Infants who suffer from necrotizing enterocolitis, a condition we’ve written about on the blog, often must have the dead portion of their intestines surgically removed. Some children who undergo this procedure, as well as others with congenital malformations of the bowel, suffer from a condition called short bowel syndrome (SBS). SBS results when nutrients are unable to properly absorb in the intestines and intravenous feeding is often needed to ensure these children have the nutrients needed to survive. It is thought that the intestinal microbiome plays an important role in the ability to remove children from intravenous feeding, however the microbiome of these children had never previously been mapped.

Scientists in Sweden successfully mapped the microbiome of children with SBS that were diagnosed in the neonatal period. They collected fecal samples from 11 children with SBS and 7 healthy siblings who served as controls for the study. Children that were on parenteral nutrition (PN), or intravenous feeding, had significant intestinal dysbiosis compared to the children who had been weaned off of PN and suffered from a condition called small bowel bacterial overgrowth (SBBO), a condition that is known to prevent weaning off of PN.

In 6 of the 11 patients with SBS, and specifically those still on PN, Enterobacteriacae dominated the guts of these children. While those children who were off PN had more diverse microbiomes than those on PN, only one of those 5 children had diversity levels on the same level of the control individuals without SBS.

This microbial dysbiosis in children with SBS is in line with mappings of individuals with other bowel conditions such as Crohn’s disease and necrotizing enterocolitis.
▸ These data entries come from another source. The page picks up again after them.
(* ===== verification/RateLimit.v ===== *)
(** * The 3Commas rate limiter: [ratelimit/limiter.go] and [ratelimit/client.go]

    Every method of [Limiter] takes the mutex, so each critical section is one
    atomic function from the limiter to the limiter.  The methods that release
    the mutex and block ([Reserve], [Extend]) are split at that point.  A
    reservation is a heap object: [activeReservations] maps a workflow to a
    pointer, which [Extend] keeps across its wait.  Channels are numbers; a
    closed channel is a member of [closed].  A critical section that reads the
    clock takes the readings as a function [clk] of their position. *)

From S2P Require Import Prelude.

Module RateLimit.

(** ** Data *)

Inductive error :=
| ErrInvalidWorkflowID
| ErrReservationNotHeld
| ErrAlreadyReserved
| ErrInsufficientCapacity
| ErrConsumeExceedsLimit
| ErrAdjustBelowConsumed
| ErrExtendNegative
| ErrCountNotPositive (count : Z)
| ErrContext.

Record Config := mkConfig {
  RequestsPerMinute : Z;
  WindowDuration : Z;
  PrioritySlots : Z;
}.

Record reservation := mkReservation {
  r_workflowID : string;
  slotsReserved : Z;
  slotsConsumed : Z;
  r_createdAt : Z;
  completed : bool;
}.

Record waitingWorkflow := mkWaiting {
  w_workflowID : string;
  requestedSlots : Z;
  w_createdAt : Z;
  ready : nat;
}.

Record Limiter := mkLimiter {
  limit : Z;
  window : Z;
  prioritySlots : Z;
  tickInterval : Z;
  windowStart : Z;
  consumed : Z;
  activeReservations : gmap string nat;
  objects : gmap nat reservation;
  nextObject : nat;
  waitQueue : list waitingWorkflow;
  closed : gset nat;
  nextChan : nat;
  stopped : bool;
}.

(** Field updates. *)

Definition set_window (start c : Z) (l : Limiter) : Limiter :=
  mkLimiter (limit l) (window l) (prioritySlots l) (tickInterval l) start c
    (activeReservations l) (objects l) (nextObject l) (waitQueue l) (closed l)
    (nextChan l) (stopped l).
Definition set_consumed (c : Z) (l : Limiter) : Limiter :=
  set_window (windowStart l) c l.
Definition set_reservations (a : gmap string nat) (o : gmap nat reservation)
    (n : nat) (l : Limiter) : Limiter :=
  mkLimiter (limit l) (window l) (prioritySlots l) (tickInterval l)
    (windowStart l) (consumed l) a o n (waitQueue l) (closed l) (nextChan l)
    (stopped l).
Definition set_object (p : nat) (r : reservation) (l : Limiter) : Limiter :=
  set_reservations (activeReservations l) (<[p := r]> (objects l))
    (nextObject l) l.
Definition set_queue (q : list waitingWorkflow) (cl : gset nat) (n : nat)
    (l : Limiter) : Limiter :=
  mkLimiter (limit l) (window l) (prioritySlots l) (tickInterval l)
    (windowStart l) (consumed l) (activeReservations l) (objects l)
    (nextObject l) q cl n (stopped l).

Definition with_reserved (n : Z) (r : reservation) : reservation :=
  mkReservation (r_workflowID r) n (slotsConsumed r) (r_createdAt r) (completed r).
Definition with_consumed (n : Z) (r : reservation) : reservation :=
  mkReservation (r_workflowID r) (slotsReserved r) n (r_createdAt r) (completed r).
Definition with_completed (r : reservation) : reservation :=
  mkReservation (r_workflowID r) (slotsReserved r) (slotsConsumed r) (r_createdAt r) true.

(** [l.activeReservations[workflowID]]: the pointer and the object it points to. *)
Definition lookup_reservation (wf : string) (l : Limiter) : option (nat * reservation) :=
  p ← activeReservations l !! wf; r ← objects l !! p; Some (p, r).

(** [l.activeReservations[wf] = &reservation{...}]. *)
Definition store_reservation (wf : string) (count now : Z) (l : Limiter) : Limiter :=
  let p := nextObject l in
  set_reservations (<[wf := p]> (activeReservations l))
    (<[p := mkReservation wf count 0 now false]> (objects l)) (S p) l.

(** ** Construction *)


Definition NewLimiter (cfg : Config) (now : Z) : Limiter :=
  let windowDuration :=
    if WindowDuration cfg <=? 0 then 60 * second else WindowDuration cfg in
  let tick := windowDuration /go 10 in
  let tick := if tick <? 100 * millisecond then 100 * millisecond else tick in
  mkLimiter (RequestsPerMinute cfg) windowDuration (PrioritySlots cfg) tick
    now 0 ∅ ∅ 0 [] ∅ 0 false.

(** ** Helpers called with the lock held *)

Definition resetWindowIfNeeded (now : Z) (l : Limiter) : Limiter * bool :=
  if window l <=? time_sub now (windowStart l)
  then (set_window now 0 l, true)
  else (l, false).

Definition calculateTotalReserved (l : Limiter) : Z :=
  map_fold (λ _ p total,
    match objects l !! p with
    | Some res => i64 (total + slotsReserved res)
    | None => total
    end) 0 (activeReservations l).

(** [l.consumed+totalReserved+count <= l.limit], in 64-bit arithmetic. *)
Definition fits (count : Z) (totalReserved : Z) (l : Limiter) : bool :=
  i64 (i64 (consumed l + totalReserved) + count) <=? limit l.

Fixpoint tryGrantFuel (fuel i : nat) (clk : nat → Z) (l : Limiter) : Limiter * nat :=
  match fuel with
  | O => (l, O)
  | S fuel =>
    match waitQueue l with
    | [] => (l, O)
    | next :: rest =>
      let l := (resetWindowIfNeeded (clk (2 * i)%nat) l).1 in
      let totalReserved := calculateTotalReserved l in
      if fits (requestedSlots next) totalReserved l then
        let l := store_reservation (w_workflowID next) (requestedSlots next)
                   (clk (2 * i + 1)%nat) l in
        let l := set_queue rest ({[ready next]} ∪ closed l) (nextChan l) l in
        let '(l, granted) := tryGrantFuel fuel (S i) clk l in
        (l, S granted)
      else (l, O)
    end
  end.

Definition tryGrantWaiting (clk : nat → Z) (l : Limiter) : Limiter * nat :=
  tryGrantFuel (length (waitQueue l)) 0 clk l.

Fixpoint removeFirst (wf : string) (q : list waitingWorkflow) : list waitingWorkflow :=
  match q with
  | [] => []
  | w :: q => if String.eqb (w_workflowID w) wf then q else w :: removeFirst wf q
  end.

Definition removeFromQueue (wf : string) (l : Limiter) : Limiter :=
  set_queue (removeFirst wf (waitQueue l)) (closed l) (nextChan l) l.

(** ** Operations *)

(** The first half of [Reserve], up to the point where it blocks. *)
Inductive reserve_outcome :=
| Granted
| Rejected (e : error)
| Queued (ch : nat).

Definition Reserve (wf : string) (count : Z) (clk : nat → Z) (l : Limiter)
    : reserve_outcome * Limiter :=
  if String.eqb wf "" then (Rejected ErrInvalidWorkflowID, l)
  else if count <=? 0 then (Rejected (ErrCountNotPositive count), l)
  else match activeReservations l !! wf with
  | Some _ => (Rejected ErrAlreadyReserved, l)
  | None =>
    let totalReserved := calculateTotalReserved l in
    let l := (resetWindowIfNeeded (clk 0%nat) l).1 in
    if fits count totalReserved l then
      (Granted, store_reservation wf count (clk 1%nat) l)
    else
      let ch := nextChan l in
      (Queued ch,
       set_queue (waitQueue l ++ [mkWaiting wf count (clk 1%nat) ch])
         (closed l) (S ch) l)
  end.

(** The [case <-ctx.Done()] branch of [Reserve]'s select. *)
Definition ReserveCancelled (wf : string) (l : Limiter) : result error unit * Limiter :=
  (Err ErrContext, removeFromQueue wf l).

Definition ConsumeWithOperation (wf : string) (now : Z) (l : Limiter)
    : result error unit * Limiter :=
  if String.eqb wf "" then (Err ErrInvalidWorkflowID, l)
  else match lookup_reservation wf l with
  | None => (Err ErrReservationNotHeld, l)
  | Some (p, res) =>
    if slotsReserved res <=? slotsConsumed res then (Err ErrConsumeExceedsLimit, l)
    else
      let l := (resetWindowIfNeeded now l).1 in
      let l := set_consumed (i64 (consumed l + 1)) l in
      (Ok tt, set_object p (with_consumed (i64 (slotsConsumed res + 1)) res) l)
  end.

Definition Consume (wf : string) (now : Z) (l : Limiter) := ConsumeWithOperation wf now l.

Definition AdjustDown (wf : string) (newTotal : Z) (clk : nat → Z) (l : Limiter)
    : result error unit * Limiter :=
  if String.eqb wf "" then (Err ErrInvalidWorkflowID, l)
  else match lookup_reservation wf l with
  | None => (Err ErrReservationNotHeld, l)
  | Some (p, res) =>
    if newTotal <? slotsConsumed res then (Err ErrAdjustBelowConsumed, l)
    else if slotsReserved res <=? newTotal then (Ok tt, l)
    else
      let l := set_object p (with_reserved newTotal res) l in
      (Ok tt, (tryGrantWaiting clk l).1)
  end.

(** [Extend] before it blocks.  A wait keeps the pointer and the new size. *)
Inductive extend_outcome :=
| ExtendDone (r : result error unit)
| ExtendWait (p : nat) (newReservation : Z).

(** [l.consumed+newReservation-res.slotsConsumed <= l.limit]. *)
Definition extend_fits (newReservation : Z) (res : reservation) (l : Limiter) : bool :=
  i64 (i64 (consumed l + newReservation) - slotsConsumed res) <=? limit l.

Definition Extend (wf : string) (additional now : Z) (l : Limiter)
    : extend_outcome * Limiter :=
  if String.eqb wf "" then (ExtendDone (Err ErrInvalidWorkflowID), l)
  else if additional <? 0 then (ExtendDone (Err ErrExtendNegative), l)
  else if additional =? 0 then (ExtendDone (Ok tt), l)
  else match lookup_reservation wf l with
  | None => (ExtendDone (Err ErrReservationNotHeld), l)
  | Some (p, res) =>
    let newReservation := i64 (slotsReserved res + additional) in
    let l := (resetWindowIfNeeded now l).1 in
    if extend_fits newReservation res l then
      (ExtendDone (Ok tt), set_object p (with_reserved newReservation res) l)
    else (ExtendWait p newReservation, l)
  end.

(** The retry after the wait: it writes through the kept pointer, whether or
    not the reservation is still active. *)
Definition ExtendRetry (p : nat) (newReservation now : Z) (l : Limiter)
    : result error unit * Limiter :=
  let l := (resetWindowIfNeeded now l).1 in
  match objects l !! p with
  | None => (Err ErrInsufficientCapacity, l)
  | Some res =>
    if extend_fits newReservation res l then
      (Ok tt, set_object p (with_reserved newReservation res) l)
    else (Err ErrInsufficientCapacity, l)
  end.

Definition SignalComplete (wf : string) (clk : nat → Z) (l : Limiter)
    : result error unit * Limiter :=
  if String.eqb wf "" then (Err ErrInvalidWorkflowID, l)
  else match lookup_reservation wf l with
  | None => (Err ErrReservationNotHeld, l)
  | Some (p, res) =>
    let l := set_object p (with_completed res) l in
    (Ok tt, (tryGrantWaiting clk l).1)
  end.

Definition Release (wf : string) (clk : nat → Z) (l : Limiter)
    : result error unit * Limiter :=
  if String.eqb wf "" then (Err ErrInvalidWorkflowID, l)
  else match lookup_reservation wf l with
  | None => (Err ErrReservationNotHeld, l)
  | Some _ =>
    let l := set_reservations (delete wf (activeReservations l)) (objects l)
               (nextObject l) l in
    (Ok tt, (tryGrantWaiting clk l).1)
  end.

Definition Stats (now : Z) (l : Limiter) : (Z * Z * nat * bool) * Limiter :=
  let l := (resetWindowIfNeeded now l).1 in
  ((consumed l, limit l, length (waitQueue l),
    negb (bool_decide (activeReservations l = ∅))), l).

(** One tick of [windowResetWatcher]. *)
Definition windowResetWatcher_tick (now : Z) (clk : nat → Z) (l : Limiter) : Limiter :=
  match waitQueue l with
  | [] => l
  | _ =>
    let '(l, reset) := resetWindowIfNeeded now l in
    if reset then (tryGrantWaiting clk l).1 else l
  end.

(** Closing [done] twice panics: [None]. *)
Definition Stop (l : Limiter) : option Limiter :=
  if stopped l then None
  else Some (mkLimiter (limit l) (window l) (prioritySlots l) (tickInterval l)
    (windowStart l) (consumed l) (activeReservations l) (objects l)
    (nextObject l) (waitQueue l) (closed l) (nextChan l) true).

(** ** The limiter and the goroutines that use it

    [blocked] holds the callers parked in [Reserve]'s select, by the channel
    they wait on; [extending] the callers parked in [Extend]. *)

Record Sys := mkSys {
  lim : Limiter;
  blocked : gmap nat string;
  extending : list (nat * Z);
}.

Inductive action :=
| AReserve (wf : string) (count : Z) (clk : nat → Z)
| AWake (ch : nat)
| ACancel (ch : nat)
| AConsume (wf : string) (now : Z)
| AAdjustDown (wf : string) (newTotal : Z) (clk : nat → Z)
| AExtend (wf : string) (additional now : Z)
| AExtendRetry (i : nat) (now : Z)
| AExtendCancelled (i : nat)
| ASignalComplete (wf : string) (clk : nat → Z)
| ARelease (wf : string) (clk : nat → Z)
| AStats (now : Z)
| ATick (now : Z) (clk : nat → Z)
| AStop.

Definition with_lim (l : Limiter) (s : Sys) : Sys := mkSys l (blocked s) (extending s).

(** One atomic step; [None] when the step is not enabled.  A caller whose
    channel is closed and whose context is done may take either branch of the
    select, as Go allows. *)
Definition step (a : action) (s : Sys) : option Sys :=
  match a with
  | AReserve wf count clk =>
    let '(o, l) := Reserve wf count clk (lim s) in
    match o with
    | Queued ch => Some (mkSys l (<[ch := wf]> (blocked s)) (extending s))
    | _ => Some (with_lim l s)
    end
  | AWake ch =>
    match blocked s !! ch with
    | Some _ =>
      if decide (ch ∈ closed (lim s))
      then Some (mkSys (lim s) (delete ch (blocked s)) (extending s)) else None
    | None => None
    end
  | ACancel ch =>
    match blocked s !! ch with
    | Some wf =>
      Some (mkSys (ReserveCancelled wf (lim s)).2 (delete ch (blocked s)) (extending s))
    | None => None
    end
  | AConsume wf now => Some (with_lim (Consume wf now (lim s)).2 s)
  | AAdjustDown wf n clk => Some (with_lim (AdjustDown wf n clk (lim s)).2 s)
  | AExtend wf n now =>
    let '(o, l) := Extend wf n now (lim s) in
    match o with
    | ExtendWait p k => Some (mkSys l (blocked s) (extending s ++ [(p, k)]))
    | ExtendDone _ => Some (with_lim l s)
    end
  | AExtendRetry i now =>
    match extending s !! i with
    | Some (p, k) =>
      Some (mkSys (ExtendRetry p k now (lim s)).2 (blocked s) (delete i (extending s)))
    | None => None
    end
  | AExtendCancelled i =>
    match extending s !! i with
    | Some _ => Some (mkSys (lim s) (blocked s) (delete i (extending s)))
    | None => None
    end
  | ASignalComplete wf clk => Some (with_lim (SignalComplete wf clk (lim s)).2 s)
  | ARelease wf clk => Some (with_lim (Release wf clk (lim s)).2 s)
  | AStats now => Some (with_lim (Stats now (lim s)).2 s)
  | ATick now clk =>
    if stopped (lim s) then None
    else Some (with_lim (windowResetWatcher_tick now clk (lim s)) s)
  | AStop => l ← Stop (lim s); Some (with_lim l s)
  end.

Definition init (cfg : Config) (now : Z) : Sys := mkSys (NewLimiter cfg now) ∅ [].

Fixpoint run (acts : list action) (s : Sys) : option Sys :=
  match acts with
  | [] => Some s
  | a :: acts => s' ← step a s; run acts s'
  end.

(** ** The rate-limited 3Commas client: [ratelimit/client.go]

    The wrapped SDK client is a parameter: a function from the request to its
    response.  A wrapper returns the response, or an error when the request was
    never sent, with the limiter and the requests sent upstream. *)

Inductive client_error :=
| ErrNoWorkflowID (method : string)
| ErrRateLimitConsume (e : error).

(** [WorkflowIDFromContext]: the empty string when the context carries none. *)
Definition WithWorkflowID (wf : string) (ctx : option string) : option string := Some wf.
Definition WorkflowIDFromContext (ctx : option string) : string :=
  match ctx with Some wf => wf | None => "" end.

Section Client.
  Context {Req Resp : Type} (client : Req → Resp).

Definition limited (method : string) (ctx : option string) (req : Req) (now : Z)
    (l : Limiter) : result client_error Resp * Limiter * list Req :=
  let wf := WorkflowIDFromContext ctx in
  if String.eqb wf "" then (Err (ErrNoWorkflowID method), l, [])
  else match ConsumeWithOperation wf now l with
  | (Err e, l) => (Err (ErrRateLimitConsume e), l, [])
  | (Ok _, l) => (Ok (client req), l, [req])
  end.

Definition ListBots := limited "ListBots".
Definition GetListOfDeals := limited "GetListOfDeals".
Definition GetDealForID := limited "GetDealForID".

End Client.

End RateLimit.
While this study was small in the number of children studied, it was the first to study the microbiome of children with this serious condition. Currently, children with SBS are often given probiotics but the results of this have been conflicting and there are often complications such as septicemia. Future studies will be important to look at how the microbiome can be altered to treat this dysbiosis so that children can be weaned off of parenteral nutrition.